Development in Africa is on a firm footing – here's how to take it to the next level

Mills Soko

2016 was a year of mixed fortunes in the development course of Africa. Shutterstock

The end of 2016 provides an opportunity to take stock of Africa’s recent economic performance and future prospects. It’s been a tumultuous year for some African countries largely due to a commodities crisis and a global economic slowdown.

Yet there were still pockets of good growth which displayed the huge potential of the African continent. And 2017 looks to be the year the countries hardest hit by the crisis seek to recover from the economic reversals of the past few years.

Since the start of the new millennium average economic growth across Africa has been stronger than the global growth rate. Growth across the continent averaged 5%. This fuelled the “Africa Rising” narrative that permeated public discourse.

Among the growth drivers were a commodity supercycle that powered the economies of resource-rich countries. And political and economic reforms paved the way for a growth in foreign investment.

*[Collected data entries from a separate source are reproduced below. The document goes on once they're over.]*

(* ===== verification/Prelude.v ===== *)
(** * Verification of libcoring

    libcoring is a C++20 coroutine library over io_uring: header files under
    src/include/coring.  A program schedules coroutines on an [io_context];
    the context runs them until they wait for something, hands their requests
    to the kernel, and resumes each when its completion arrives.  Around that
    core the library has the coroutine types themselves, joins and events to
    wait on, a user-level timer over a skip list, byte buffers with readers
    and writers for sockets, buffers selected by the kernel, owners of file
    descriptors and files, a logger with its ring, and an example HTTP server.

    ** Files, and what they model

    - [Prelude] (this file): the outcome of a C++ call (a value, an exception,
      a failed assertion, undefined behaviour) and the state monad of C++
      operations; machine integers as [Z] with [wrap] and [swrap]; bytes;
      overwriting and cutting lists; the tactics and hints used throughout.
    - [Endian]: endian.hpp, the eight overloads of host_to_network and
      network_to_host over the byte image of an integer.
    - [Buffer]: buffer.hpp.  A buffer is its container and two [size_t]
      indices; pointers are offsets, and every access is checked against the
      container.  [MakeRoom] with [MakeRoomLaws] is what the templates over a
      buffer class rely on; [fixed_buffer] and [flex_buffer] discharge it.
    - [Skiplist], [SkiplistFacts], [SkiplistSpec]: detail/skiplist_map.hpp at
      pointer level (a heap of nodes with one pointer per level), the effect
      of every loop on the pointers, and the ordered multimap it implements
      as the class [OrderedMultimap] with [OrderedMultimapLaws].
    - [Timer]: timer.hpp and its clock arithmetic, proved against
      [OrderedMultimap] only and instantiated with the skip list.
    - [SpscRing]: detail/logging/spsc_ring.hpp; members as functions, and the
      producer and the consumer as two threads that interleave at every load
      and store; the cells are those the allocation really has.
    - [Events]: single_consumer_event.hpp, single_consumer_async_auto_reset_
      event.hpp and detail/async/lightweight_manual_reset_event.hpp, one
      Module each, as machines whose steps are the atomic accesses; the runs
      of a step relation ([star]) and of its executable form ([run_acts]).
    - [Joins]: on_scope_exit.hpp, the when_all family, async_scope.hpp and
      sync_wait, one Module each.
    - [Task]: task.hpp and async_task.hpp as a machine of coroutine frames
      with symmetric transfer, parameterised by what is outside of them and
      by the code of the bodies: a type of positions and what each does next
      (class [Code]), so that a body may loop or recurse for ever.  Module
      [Owner] is who owns a frame.
    - [Control]: what the frames of [Task] do between two answers from outside
      ([advance], for a number of steps), and the program without coroutines,
      a stack of calls ([program]), that they follow in lockstep.
    - [IoUring]: detail/io/io_uring_context.hpp and io_awaitable.hpp: every
      operation that prepares an entry, by its name ([run_member]), the slow
      path for a full queue and submissions that take only part of it or
      fail, the token of a completion, completion dispatch.
    - [IoContext]: io_context.hpp: the coroutine that serves timers, in full
      (Section TimerService), and the loop with its to-do list, eventfd
      messages, signals, thread binding and, by the number of timers only,
      the service that every [run()] starts (Section Loop).
    - [SocketIO]: socket_reader.hpp and socket_writer.hpp.
    - [BufferPool]: buffer_pool.hpp, the provided buffers of the kernel.
    - [Tcp]: file_descriptor.hpp, the connections of tcp_connection.hpp and
      socket.hpp, acceptor.hpp.
    - [Endpoint]: endpoint.hpp and detail/str_utils.hpp.
    - [Logger]: timestamp.hpp, detail/logging/log_timestamp.hpp and
      log_file.hpp, async_logger.hpp with its source: the cached text of the
      time, the writer that empties the rings, the rolling file.
    - [LoggerThread]: the thread of the logger: run, stop and the destructor
      against logging_loop, over the mutex, the condition variable, the latch
      and the stop flag.
    - [LoggerRun]: that thread doing the work of [Logger] while other threads
      log; it ties [LoggerThread] and [Logger] together.
    - [LogArgs]: detail/logging/logging-inl.hpp, what a log call keeps of each
      argument until its text is made.
    - [Threads]: detail/thread.hpp with the field of a log line that shows a
      thread's id, and the signal sets of signals.hpp.
    - [Promise]: the promises of async_task.hpp for values, void and
      references behind the class [Promise] with [PromiseLaws], the lifetimes
      in their union, and the awaitables of a task.
    - [Awaitables]: detail/async/get_awaiter.hpp, fmap.hpp and the awaitables
      of timeout.hpp, composed with the timer service of [IoContext].
    - [File]: file.hpp, a descriptor together with the statx it owns.
    - [Http], [HttpServer]: the example server.  [Http] has the requests and
      the incremental parser over a buffer, with a parser on plain byte lists
      that it is proved to agree with; [HttpServer] the responses and the
      coroutine of a connection, which runs the readers and writers of
      [SocketIO] and the parser of [Http] against arbitrary kernel answers.
    - [EchoServer]: the example echo server, all connections over one pool of
      [BufferPool] and the writers of [SocketIO].
    - [Runtime]: the composition of [IoUring] and [IoContext]: coroutines that
      schedule tasks and await operations on the running loop, with a kernel
      that answers in any order.  The eventfd reader is a coroutine of the
      library and its completions enter as a step of their own
      ([ReadMessages]).  Each start of the loop starts the timer service,
      which waits for its event, as these coroutines register no timer;
      timers and signals stay in [IoContext].
    - [LoopTasks]: [Task], [Control] and [Runtime] together: tasks that await
      each other and operations of the ring, on the running loop.
    - [TimedIo]: the receive, send and connect of tcp_connection.hpp with a
      duration and the timeout operation of the ring for a duration.
    - [Lifecycle]: constructors and destructors of io_uring_context and
      io_context, what they own, what calls of run() leave suspended, and the
      registration calls.
    - [Sockets]: options, error and addresses of a socket (socket.hpp and the
      setters of tcp_connection.hpp), over the system calls as a class.
    - [JoinPromises]: the promises of when_all_task.hpp and
      sync_wait_task.hpp, as instances of the class of [Promise], and that
      they hold the outcomes that [Joins] takes them to hold.
    - [ManualLifetime]: detail/async/manual_lifetime.hpp, its four templates
      behind one class and the contract they share.

    ** How code becomes definitions

    A member function is a definition with the name of the source where that
    is possible.  Objects are records threaded through the operations; an
    exception leaves the object in the state it had reached.  Integers keep
    their width: a [size_t] is a [Z] under [wrap 64], an [int] under [swrap
    32].  Code that several threads run is a partial function [act] of one
    atomic access, [None] being an access that is not possible or a failed
    assertion, and theorems hold for all interleavings ([star] of its steps).
    Memory is sequentially consistent.  What a resumed coroutine or a user's
    task does is a parameter.  The kernel and the C library are parameters as
    well, with their documented behaviour as the laws of a class ([Liburing])
    or as the answers an operation is given; where there are laws, an instance
    shows that they can hold.

    ** What is shown

    - Coroutines: running tasks by symmetric transfer computes what nested
      calls would, exceptions included; an eager task's result reaches its
      awaiter whichever comes first; frames are destroyed exactly once.
    - Waiting and joining: no interleaving loses a wake-up, wakes twice,
      resumes a running coroutine or fails an assertion, for the three
      events, when_all, async_scope and sync_wait.
    - Timers: the skip list refines a sorted multimap through every
      operation; handle_events resumes exactly the entries that are due, in
      order; the service of the loop never forgets a pending timer.
    - io_uring: every operation enqueues exactly one entry with its arguments
      and returns exactly when the queue gets room; a completion is delivered to the coroutine
      that awaits it and to no dead token; completions are counted exactly.
    - The loop: scheduled tasks run once and in order; a stop from any thread
      arrives and wake-ups do not stop.  A context can be run once: a second
      [run()] fails an assertion while the timer service of the first waits
      for its event ([second_run_fails_assertion]), and every theorem on
      starting the loop has the condition that none waits.
    - The composition: whatever the kernel answers and when, every coroutine
      on the loop is where a program in direct style would be that was given
      the same answers, having made the same requests, and the loop, once
      started, can always go on ([Runtime]); and that holds for tasks that await tasks, run by
      symmetric transfer, against the program in which each [co_await] is a
      call, when no task runs for ever without waiting, throws out of a
      spawned task or awaits itself ([LoopTasks], [well_behaved]).
    - Data: the flexible buffer refines a byte queue; the ring is a FIFO under
      every interleaving; write_all sends every byte once; a selected buffer
      and a file descriptor have one owner.
    - Errors: what the code does where it departs from its documentation is
      stated and proved too (make_room discards unread bytes, the readers
      that wait for more never see it, write_certain sends too much, the
      helper that links a timeout leaves stale data, connections built from an
      [int] are closed at once, a shorter timeout does not shorten the wait, a
      receive with a timeout on a nearly full queue is never resumed, a second
      register_signals leaks a descriptor, a second run() fails an assertion
      and each run() leaves frames behind, return_back and a second region
      under one name break the ownership of provided buffers, a ring of too
      many bytes is allocated too small).

    ** What the theorems show

    Functional behaviour and refinement: buffers are byte queues, the skip
    list is an ordered multimap, the ring a bounded queue, tasks run like
    calls, timers fire exactly when due, every io_uring operation enqueues its
    entry once and its completion reaches its coroutine, coroutines on the loop
    run like functions that block, the server answers each request with its
    file.  Safety and invariants: joins and events lose nothing and wake nobody
    twice, descriptors, frames, rings, provided buffers and statx structs have
    one owner and are released once.  The log is ordered, and whatever was
    logged before stop() is in the file when stop() returns, also when it falls
    into a poll ([LoggerRun]).  Liveness and termination: the futex waiter, the
    timer service, stopping the logger, the request parser, and the transfers
    between coroutines, which end exactly when the program does that makes
    calls instead.  Equivalences and round trips: cached time text against
    fresh text, parsing in pieces against parsing the whole, printing against
    parsing.  Errors and bounds: every branch of connecting,
    malformed requests, the char arrays of addresses and content types, how
    early a timeout may fire.

    ** Fuel

    Recursion that is not structural takes fuel or a bound.  Where the source
    loops or recurses as long as user code or the kernel makes it, the bound
    is the number of steps that are followed, and a theorem says what more
    steps do:
    - [advance] and [until] of [Control] take a number of steps; they agree
      for every number ([control_returns]), and a result that was reached
      stays the same with more ([until_more]).  [LoopTasks] takes any number
      and has as a hypothesis that it suffices ([well_behaved]);
    - [get_sqe_spin] of [IoUring] goes round as often as [spin_rounds] of the
      ring says, any number; an operation returns exactly when the queue gets
      room within them ([operation_enqueues_once]).  [LiburingProgress] is
      the assumption that it always does, of completion dispatch, [Runtime],
      [LoopTasks] and the timeout of [TimedIo].
    Elsewhere a theorem shows that the fuel is enough:
    - the loops of [Skiplist] over its nodes take the number of nodes and one
      more, which reaches the end of every well-formed list, and the draws of
      a random level stop at the 32 levels the code allows;
    - [parse_loop] of [Http] ends within one turn more than there are readable
      bytes, which is its termination theorem;
    - [for_each_cqe] of [IoUring] takes the number of completions posted
      before the visit and during it;
    - [drain] of [SpscRing] takes the number of entries in the ring,
      [list_blocks] of [BufferPool] the number of blocks;
    - the number loops of [Endpoint] and [to_string] of [HttpServer] take as
      many turns as the widest integer has digits (10, 32 and 20);
    - [serve] and [run_service] of [IoContext] take two rounds, since an event
      that is already set is consumed at the first.
    Loops over answers of the kernel recurse on the list of answers and are
    still suspended at its end.

    ** Not modelled

    Type traits and configuration macros have no run-time behaviour; the
    operations that are empty or always throw (run_after, do_cancel_list,
    context_pool) do nothing; the debug output of the skip list prints; the
    vendored fmt library is third-party code, and a log entry comes with the
    text it formats.  The servers are modelled, the other example programs and
    the tests only call the library.  [malloc] does not fail.  In the
    compositions no coroutine registers a timer and there is no signal reader,
    and a coroutine on the loop waits for one operation at a time, so that the
    tasks of [LoopTasks] are lazy.  Sends of the echo server are not
    interrupted ([EINTR]). *)
From Stdlib Require Import ZArith Lia.
From Stdlib Require Export Strings.Byte.
From stdpp Require Export base numbers option strings gmap list.
#[global] Set Default Goal Selector "!".
Open Scope Z_scope.

(** * Faults, exceptions and the state monad of C++ operations *)

(** What a C++ call can end with: a value, an exception, a failed [assert]
    (the build does not define NDEBUG) or undefined behaviour. *)
Inductive exn : Type :=
| runtime_error (what : string)
| system_error (code : Z)
| bad_file (code : Z)
| length_error
| eof_error
| broken_promise
| user_exception (id : Z).

Inductive fault : Type :=
| assertion_failed
| undefined_behaviour.

Inductive outcome (A : Type) : Type :=
| Val (a : A)
| Exn (e : exn)
| Fault (f : fault).
Arguments Val {A} a.
Arguments Exn {A} e.
Arguments Fault {A} f.

#[global] Instance exn_eq_dec : EqDecision exn.
Proof. solve_decision. Defined.
#[global] Instance fault_eq_dec : EqDecision fault.
Proof. solve_decision. Defined.
#[global] Instance outcome_eq_dec {A} `{EqDecision A} : EqDecision (outcome A).
Proof. solve_decision. Defined.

Urbanisation and a burgeoning middle class expanded consumerism while growing mobile phone and internet penetration spurred the services sector. Increased innovation influenced investment and private consumption.

The economic optimism of the past two decades has, however, been tempered by a combination of factors. These include a worldwide decline in commodity prices; the slowdown and rebalancing of China’s economy; widespread drought, especially in the east and the south; and rising insecurity and instability in the Horn of Africa.

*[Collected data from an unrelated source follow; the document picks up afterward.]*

Lemma representable_of_be_bytes t l :
  length l = sizeof t -> convert t (of_be_bytes l) = network_to_host t (convert t (of_le_bytes l)).
Proof.
  intros Hl.
  assert (Hb : forall n, n = sizeof t -> bswap n (wrap (8 * Z.of_nat n) (of_le_bytes l)) = of_be_bytes l).
  { intros n ->. unfold bswap. rewrite le_bytes_wrap, <- Hl, le_bytes_of_le_bytes. done. }
  assert (Hr : forall n, n = sizeof t -> wrap (8 * Z.of_nat n) (of_be_bytes l) = of_be_bytes l).
  { intros n ->. rewrite <- (Hb _ eq_refl). apply wrap_small, bswap_range. }
  destruct t; unfold convert, width, signed, network_to_host, betoh; simpl sizeof;
    rewrite ?(Hr 8%nat), ?(Hr 4%nat), ?(Hr 2%nat) by done;
    rewrite ?(wrap_swrap 64), ?(wrap_swrap 32), ?(wrap_swrap 16) by lia.
  all: rewrite ?wrap_idemp.
  1-3: symmetry; apply Hb; done.
  2-4: f_equal; symmetry; first [exact (Hb 8%nat eq_refl) | exact (Hb 4%nat eq_refl) | exact (Hb 2%nat eq_refl)].
  all: destruct l as [|b [|]]; simpl in Hl; try lia; done.
Qed.

Lemma pop_int_wf t b :
  wf b -> Z.of_nat (sizeof t) <= readable b ->
  exists b', pop_int t b = (Val (convert t (of_be_bytes (take (sizeof t) (contents b)))), b') /\
    wf b' /\ contents b' = drop (sizeof t) (contents b).
Proof.
  intros H Hn. pose proof (length_contents b H) as Hlc. unfold pop_int.
  pose proof (Zle_0_nat (sizeof t)) as Hp. set (n := Z.of_nat (sizeof t)) in *. run_M.
  rewrite (proj2 (Z.leb_le _ _)) by lia. rewrite load_front_wf by done.
  destruct (has_read_wf n b H) as (b' & -> & Hwf & _ & Hc); [done|].
  exists b'. rewrite Hc. unfold n in *. rewrite Nat2Z.id.
  rewrite representable_of_be_bytes by (len). auto.
Qed.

As they chart the way ahead in 2017 and beyond, African countries have to contend with what has been termed the reality of a “double challenge”. There are five that stand out.

Quality of growth

Resource-dependent countries – such as Ghana and Zambia – have regressed since the onset of the commodity crisis. In particular, oil exporters such as Nigeria have been the hardest hit. Oil exports account for close to 90% of Nigeria’s government revenues and export earnings.

Even so, Africa still has some of the fastest-growing economies in the world, including Ethiopia, the Democratic Republic of Congo, Tanzania, Côte d’Ivoire, Rwanda and Kenya.

This shows the commodity prices crash has not affected all countries equally. On the contrary, fuel importers such as Kenya have benefited from the commodity slump because of lower fuel prices which have helped to drive their economies.

But has this growth stemmed poverty and inequality?

It is clear that African countries have not done enough to reduce inequality and turn growth into economic development.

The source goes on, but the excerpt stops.